As a Australian You can actually get a Skilled Worker Visa.

Warrigal
Australian


----------



## Joppa (Sep 7, 2009)

warrigal said:


> As a Australian You can actually get a Skilled Worker Visa.


Not for primary teaching as it's not a shortage occupation - only Secondary Maths and Science.
The OP can be here up to 4 years as unqualified teacher, but won't get further visa unless they obtain QTS.
I know it's very bad in teaching at the moment and not likely to improve. With shortage of jobs and large number of NQTs and experienced teachers moving to London in search of posts, overseas unqualified teachers don't get a look in, other than as supply. Have no bright ideas to offer I'm afraid.


----------



## warrigal (Dec 22, 2009)

Well at least you got your university Grad. even if it is only Teaching.
I have been told by UK Imigratin visa service company/agency that I can't get a Skilled worker visa (Not Educated enough) and yet my Occupation is on the skill Shortage list.

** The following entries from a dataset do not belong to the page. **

(* ===== verification/BitmapText.v ===== *)
(** * Bitmaps as text

    Models the text input and output of [lib/bitmap.c]: hexadecimal masks
    ([bitmap_scnprintf], [__bitmap_parse]) and lists of ranges ([bitmap_scnlistprintf],
    [bitmap_parselist]), on top of [scnprintf] and [simple_strtoul]. *)

From S2P Require Import Prelude Bitops FindBit Bitmap Words Strings Vsprintf.
#[local] Open Scope Z_scope.
#[local] Open Scope kernel_scope.

Definition EFAULT : Z := 14.
Definition ERANGE : Z := 34.
Definition EOVERFLOW : Z := 75.

Definition CHUNKSZ : Z := 32.
Definition nbits_to_hold_value (val : Z) : Z := fls val.
Definition unhex (c : Z) : Z := if isdigit c then c - 48 else __toupper c - 65 + 10.
Definition BASEDEC : Z := 10.

(** ** Output *)

Section Print.
Context (symbol_string resource_string : Z → Z → out → Z → list Z → printf_spec → Z → option out).

(** [scnprintf(buf + len, size, fmt, ...)] on the object [m] at [buf]; a start outside the
    object is undefined. *)
Definition scnprintf_at (m : list Z) (buf len size : Z) (fmt : list Z) (args : list va_value) : option (list Z * Z) :=
  if (0 <=? len) && (len <=? alen m) then
    '(m', r, _) ← scnprintf symbol_string resource_string (drop (Z.to_nat len) m) (buf + len) (u32 size) fmt 0 args;
    Some (take (Z.to_nat len) m ++ m', r)
  else None.

(** "%s%0*lx" and the separators "" and ",". *)
Definition chunk_fmt : list Z := [37; 115; 37; 48; 42; 108; 120; 0].
Definition chunk_sep (first : bool) : va_value := VPtr local_addr (if first then [0] else [44; 0]).

Definition ALIGN (x a : Z) : Z := Z.land (x + (a - 1)) (Z.lnot (a - 1)).

(** A turn of the loop over the chunks: the position, the size of the chunk, whether it is
    the first, the buffer and the length so far. *)
Definition bitmap_scnprintf_step (buf buflen : Z) (maskp : list Z) (st : Z * Z * bool * list Z * Z) :
    option (Z * Z * bool * list Z * Z + list Z * Z) :=
  let '(i, chunksz, first, m, len) := st in
  if i >=? 0 then
    let chunkmask := u32 (u64 (Z.shiftl 1 chunksz) - 1) in
    let word := i / BITS_PER_LONG in
    let bit := i mod BITS_PER_LONG in
    w ← maskp.[word];
    let val := Z.land (Z.shiftr w bit) chunkmask in
    '(m, r) ← scnprintf_at m buf len (buflen - len) chunk_fmt [chunk_sep first; VWord ((chunksz + 3) / 4); VWord val];
    Some (inl (i - CHUNKSZ, CHUNKSZ, false, m, len + r))
  else Some (inr (m, len)).

(** The buffer and the return value. *)
Definition bitmap_scnprintf (m : list Z) (buf buflen : Z) (maskp : list Z) (nmaskbits : Z) : option (list Z * Z) :=
  let chunksz := Z.land nmaskbits (CHUNKSZ - 1) in
  let chunksz := if chunksz =? 0 then CHUNKSZ else chunksz in
  let i := ALIGN nmaskbits CHUNKSZ - CHUNKSZ in
  loop (S (length maskp)) (bitmap_scnprintf_step buf buflen maskp) (i, chunksz, true, m, 0).

(** "," and "%d" and "%d-%d". *)
Definition comma_fmt : list Z := [44; 0].
Definition single_fmt : list Z := [37; 100; 0].
Definition range_fmt : list Z := [37; 100; 45; 37; 100; 0].

Definition bscnl_emit (m : list Z) (buf buflen rbot rtop len : Z) : option (list Z * Z) :=
  '(m, len) ←
    (if len >? 0 then
       '(m, r) ← scnprintf_at m buf len (buflen - len) comma_fmt [];
       Some (m, len + r)
     else Some (m, len));
  '(m, r) ←
    (if rbot =? rtop then scnprintf_at m buf len (buflen - len) single_fmt [VWord rbot]
     else scnprintf_at m buf len (buflen - len) range_fmt [VWord rbot; VWord rtop]);
  Some (m, len + r).

(** A turn of the loop over the set bits: the next bit, the start of the range, the buffer and
    the length so far. *)
Definition scnlist_step (buf buflen : Z) (maskp : list Z) (nmaskbits : Z) (st : Z * Z * list Z * Z) :
    option (Z * Z * list Z * Z + list Z * Z) :=
  let '(cur, rbot, m, len) := st in
  if cur <? nmaskbits then
    let rtop := cur in
    cur ← find_next_bit maskp nmaskbits (cur + 1);
    if (cur >=? nmaskbits) || (cur >? rtop + 1) then
      '(m, len) ← bscnl_emit m buf buflen rbot rtop len;
      Some (inl (cur, cur, m, len))
    else Some (inl (cur, rbot, m, len))
  else Some (inr (m, len)).

Definition bitmap_scnlistprintf (m : list Z) (buf buflen : Z) (maskp : list Z) (nmaskbits : Z) : option (list Z * Z) :=
  if buflen =? 0 then Some (m, 0) else
  m ← m.[0 <- 0];
  cur ← find_first_bit maskp nmaskbits;
  loop (S (Z.to_nat nmaskbits)) (scnlist_step buf buflen maskp nmaskbits) (cur, cur, m, 0).
End Print.

(** ** Input *)

(** Where the text is: an object of the kernel, or user memory whose reads may fault. *)
Inductive text_source :=
| KernelText (b : list Z)
| UserText (get : Z → option Z).

(** The character, or the fault of a read of user memory. *)
Definition fetch (src : text_source) (pos : Z) : option (option Z) :=
  match src with
  | KernelText b => c ← b.[pos]; Some (Some c)
  | UserText get => Some (get pos)
  end.

(** A turn of the loop that gets the next chunk: an error, or the position, the length left,
    the last character, the chunk, and the digits of the chunk and in all. *)
Definition chunk_step (src : text_source) (st : Z * Z * Z * Z * Z * Z) :
    option (Z * Z * Z * Z * Z * Z + (Z + Z * Z * Z * Z * Z * Z)) :=
  let '(pos, buflen, c, chunk, ndigits, totaldigits) := st in
  if ctrue buflen then
    let old_c := c in
    o ← fetch src pos;
    match o with
    | None => Some (inr (inl (- EFAULT)))
    | Some c =>
        let pos := pos + 1 in
        let buflen := buflen - 1 in
        if isspace c then Some (inl (pos, buflen, c, chunk, ndigits, totaldigits))
        else if ctrue totaldigits && ctrue c && isspace old_c then Some (inr (inl (- EINVAL)))
        else if (c =? 0) || (c =? 44) then Some (inr (inr (pos, buflen, c, chunk, ndigits, totaldigits)))
        else if negb (isxdigit c) then Some (inr (inl (- EINVAL)))
        else if ctrue (Z.land chunk (lnot_ul (Z.shiftl 1 (CHUNKSZ - 4) - 1))) then Some (inr (inl (- EOVERFLOW)))
        else Some (inl (pos, buflen, c, Z.lor (u32 (Z.shiftl chunk 4)) (unhex c), s32 (ndigits + 1), s32 (totaldigits + 1)))
    end
  else Some (inr (inr (pos, buflen, c, chunk, ndigits, totaldigits))).

Definition parse_chunk (src : text_source) (pos buflen c totaldigits : Z) : option (Z + Z * Z * Z * Z * Z * Z) :=
  loop (S (Z.to_nat buflen)) (chunk_step src) (pos, buflen, c, 0, 0, totaldigits).

(** A turn of the outer loop: the position, the length left, the last character, the digits
    in all, the chunks, their bits and the map. *)
Definition bitmap_parse_step (src : text_source) (nmaskbits : Z) (st : Z * Z * Z * Z * Z * Z * list Z) :
    option (Z * Z * Z * Z * Z * Z * list Z + list Z * Z) :=
  let '(pos, buflen, c, totaldigits, nchunks, nbits, maskp) := st in
  r ← parse_chunk src pos buflen c totaldigits;
  match r with
  | inl err => Some (inr (maskp, err))
  | inr (pos, buflen, c, chunk, ndigits, totaldigits) =>
      let next nchunks nbits maskp :=
        if ctrue buflen && (c =? 44) then Some (inl (pos, buflen, c, totaldigits, nchunks, nbits, maskp))
        else Some (inr (maskp, 0)) in
      if ndigits =? 0 then Some (inr (maskp, - EINVAL))
      else if (nchunks =? 0) && (chunk =? 0) then next nchunks nbits maskp
      else
        maskp ← __bitmap_shift_left maskp None CHUNKSZ nmaskbits;
        w ← maskp.[0];
        maskp ← maskp.[0 <- Z.lor w chunk];
        let nchunks := s32 (nchunks + 1) in
        let nbits := s32 (nbits + (if nchunks =? 1 then nbits_to_hold_value chunk else CHUNKSZ)) in
        if nbits >? nmaskbits then Some (inr (maskp, - EOVERFLOW))
        else next nchunks nbits maskp
  end.

(** The map and the return value. *)
Definition __bitmap_parse (src : text_source) (buflen : Z) (maskp : list Z) (nmaskbits : Z) : option (list Z * Z) :=
  maskp ← bitmap_zero maskp nmaskbits;
  loop (S (Z.to_nat buflen)) (bitmap_parse_step src nmaskbits) (0, buflen, 0, 0, 0, 0, maskp).

(** [access_ok] is a parameter of the call. *)
Definition bitmap_parse_user (access_ok : bool) (get : Z → option Z) (ulen : Z) (maskp : list Z) (nmaskbits : Z) :
    option (list Z * Z) :=
  if negb access_ok then Some (maskp, - EFAULT) else __bitmap_parse (UserText get) ulen maskp nmaskbits.

Definition bitmap_parse (b : list Z) (buflen : Z) (maskp : list Z) (nmaskbits : Z) : option (list Z * Z) :=
  __bitmap_parse (KernelText b) buflen maskp nmaskbits.

(** [while (a <= b) { set_bit(a, maskp); a++; }] on unsigned counters, [b] below the size. *)
Definition set_range (maskp : list Z) (a b : Z) : option (list Z) :=
  for_up a (b + 1) (λ a maskp, __set_bit a maskp) maskp.

(** A turn of the loop over the ranges. *)
Definition parselist_step (s : list Z) (nmaskbits : Z) (st : Z * list Z) : option (Z * list Z + list Z * Z) :=
  let '(bp, maskp) := st in
  c ← s.[bp];
  if negb (isdigit c) then Some (inr (maskp, - EINVAL)) else
  '(a, bp) ← simple_strtoul s bp BASEDEC;
  c ← s.[bp];
  r ←
    (if c =? 45 then
       let bp := bp + 1 in
       c ← s.[bp];
       if negb (isdigit c) then Some None
       else '(b, bp) ← simple_strtoul s bp BASEDEC; Some (Some (b, bp))
     else Some (Some (a, bp)));
  match r with
  | None => Some (inr (maskp, - EINVAL))
  | Some (b, bp) =>
      if negb (a <=? b) then Some (inr (maskp, - EINVAL))
      else if b >=? nmaskbits then Some (inr (maskp, - ERANGE))
      else
        maskp ← set_range maskp a b;
        c ← s.[bp];
        let bp := if c =? 44 then bp + 1 else bp in
        c ← s.[bp];
        if negb (c =? 0) && negb (c =? 10) then Some (inl (bp, maskp)) else Some (inr (maskp, 0))
  end.

Definition bitmap_parselist (s : list Z) (bp : Z) (maskp : list Z) (nmaskbits : Z) : option (list Z * Z) :=
  maskp ← bitmap_zero maskp nmaskbits;
  loop (S (length s)) (parselist_step s nmaskbits) (bp, maskp).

So I will go to France instend.


----------



## Ms H (Mar 28, 2011)

Yes it's a sad situation. And it seems to be the case in most countries. Overfill of primary teachers and not enough work. Although it doesn't seem to be the case as I get supply work everyday. My consultant at my agency said it is impossible for me to get work sponsorship visa so I'm doomed if I continue teaching in the uk. Sounds like another career change to me, or move elsewhere. Germany?


----------



## Joppa (Sep 7, 2009)

Ms H said:


> Sounds like another career change to me, or move elsewhere. Germany?

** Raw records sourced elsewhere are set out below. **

(** The value behind which a chunk is put. *)
Lemma testbit_chunk v c i : 0 ≤ v → urange 32 c → 0 ≤ i →
  Z.testbit (v * 2 ^ 32 + c) i = if i <? 32 then Z.testbit c i else Z.testbit v (i - 32).
Proof.
  intros Hv Hc Hi. rewrite Z.add_comm, Z.mul_comm, add_shiftl_lxor by (done || lia). rewrite Z.lxor_spec, Z.shiftl_spec by done.
  destruct (Z.ltb_spec i 32); [by rewrite (Z.testbit_neg_r _ (i - 32)), xorb_false_r by lia|].
  by rewrite (urange_testbit_high 32 c i) by (done || lia).
Qed.

(** The map is shifted by a chunk and takes the new one. *)
Lemma mask_step mp n v c :
  bits_in mp n → 0 < n → 0 ≤ v → urange 32 c →
  (∀ i, 0 ≤ i < 32 * BITS_TO_LONGS n → bit mp i = Z.testbit v i) →
  ∃ mp1 w mp2, __bitmap_shift_left mp None CHUNKSZ n = Some mp1 ∧ mp1.[0] = Some w ∧ mp1.[0 <- Z.lor w c] = Some mp2 ∧
    alen mp2 = alen mp ∧ words mp2 ∧ (∀ i, 32 * BITS_TO_LONGS n ≤ i → bit mp2 i = bit mp i) ∧
    (v * 2 ^ 32 + c < 2 ^ n → ∀ i, 0 ≤ i →
       bit mp2 i = if i <? 32 * BITS_TO_LONGS n then Z.testbit (v * 2 ^ 32 + c) i else bit mp i).
Proof.
  intros Hmp Hn Hv Hc Hbits. pose proof (BITS_TO_LONGS_bounds n) as Hlim. pose proof (longs_fit mp n Hmp) as Hfit.
  destruct (__bitmap_shift_left_spec mp None CHUNKSZ n) as (mp1 & E1 & Hl1 & Hw1 & Hb1); [done|done|unfold CHUNKSZ; lia|..].
  { change (CHUNKSZ / 32) with 1. lia. }
  unfold CHUNKSZ in Hb1. cbn [operand] in Hb1.
  destruct (arr_get_lt mp1 0) as [w Hw]; [lia|]. exists mp1, w. rewrite arr_set_lt by lia.
  assert (Hbit : ∀ i, 0 ≤ i → bit (<[Z.to_nat 0:=Z.lor w c]> mp1) i = bit mp1 i || ((i <? 32) && Z.testbit c i)).
  { intros i Hi. unfold bit. change BITS_PER_LONG with 32. pose proof (Z.div_pos i 32 ltac:(lia) ltac:(lia)).
    rewrite arr_get_insert by lia. destruct (Z.ltb_spec i 32).
    - rewrite Z.div_small, Z.mod_small, decide_True, Hw by lia. cbn. by rewrite Z.lor_spec.
    - assert (i / 32 ≠ 0) by (intros E; apply Z.div_small_iff in E; lia). rewrite decide_False by lia. by rewrite orb_false_r. }
  eexists. ands; [done|done|done| | | |].
  - by rewrite alen_insert.
  - apply Forall_insert; [done|]. apply urange_lor; [lia| |done]. by eapply Forall_arr_get.
  - intros i Hi. rewrite Hbit, Hb1 by lia. destruct (Z.ltb_spec i (32 * BITS_TO_LONGS n)), (Z.ltb_spec i 32); try lia.
    by rewrite orb_false_r.
  - intros Hlt i Hi. rewrite Hbit, Hb1, testbit_chunk by done. destruct (Z.ltb_spec i (32 * BITS_TO_LONGS n)).
    + destruct (Z.leb_spec 32 i), (Z.ltb_spec i 32); try lia.
      * rewrite orb_false_r, andb_true_r. rewrite Hbits by lia. destruct (Z.ltb_spec i n); [done|]. cbn. symmetry.
        rewrite <- (urange_testbit_high n (v * 2 ^ 32 + c) i) by (unfold urange in *; lia).
        rewrite testbit_chunk by done. by destruct (Z.ltb_spec i 32); [lia|].
      * by rewrite andb_false_r.
    + destruct (Z.ltb_spec i 32); [lia|]. by rewrite orb_false_r.
Qed.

You can try international schools there, which don't insist on QTS (they are all private) but would value UK teaching experience you have. Whether they want to or can sponsor you for work visa is another question, as most of their staff are from UK. US-curriculum schools might, but I'm not sure in the absence of US experience.
You can write off chances of working in German state schools. You need fluent German, jobs are tight, you don't have acceptable teaching qualification and as civil servant posts (Beamte), they can discriminate against foreigners in favour of German nationals (same as in France), so even British teachers have problems.


----------



## Ms H (Mar 28, 2011)

Oh damn! It's never easy. 

I'll have a look into international schools and see what their policies are like for work sponsorship. If I at least have a chance with them, then I better start applying. Never heard of independent schools in UK with US curriculum. That sounds interesting. Thanks Joppa


----------



## Jaso82 (May 16, 2011)

Hi all!

Just came across this forum! I'm from Perth and is thinking of going to Uk to do relief teaching and travel at the same time. Just wondering if anyone here has heard of "Protocol Education"? They sound pretty good but would like some more info... Is there anywhere schools/ districts in Uk i need to stay away from?

Thanks in advance!


----------



## Joppa (Sep 7, 2009)

Jaso82 said:


> Hi all!
> 
> Just came across this forum! I'm from Perth and is thinking of going to Uk to do relief teaching and travel at the same time. Just wondering if anyone here has heard of "Protocol Education"? They sound pretty good but would like some more info... Is there anywhere schools/ districts in Uk i need to stay away from?
> 
> Thanks in advance!


Protocol Education is a supply agency. Another one worth contacting is Time Plan. If you are aged 30 or under, you can get Youth Mobility Scheme visa allowing you to work up to 2 years. Otherwise you need to qualify under ancestry visa - if you have a UK-born grandparent. Regular work visa under Tier 2 is difficult, unless you teach secondary Maths or Pure Science and a school wants to support your visa application as an unqualified teacher (instructor), though an agency may have some leads.
Most supply jobs are in London and the South East. In this day and age, you just have to accept any job that comes your way, as competition is high.


----------



## Ms H (Mar 28, 2011)

Hi Jaso82,

I've heard of Protocol Education. I've heard they're quite big with offices throughout UK. I don't have any personal experience with them so can't really comment on their efficiency. I'm with Career Teachers atm and they're only London based. I'm also with Capita Education and Academics. Only recently signed up with them so don't know much, except that Capita is huge and have offices based throughout UK, and Academics only specialize in long term / permanent positions. Career Teachers have been pretty good, constantly providing day-to-day supply work. Although this month has been pretty slow due to bank holidays and SATS. 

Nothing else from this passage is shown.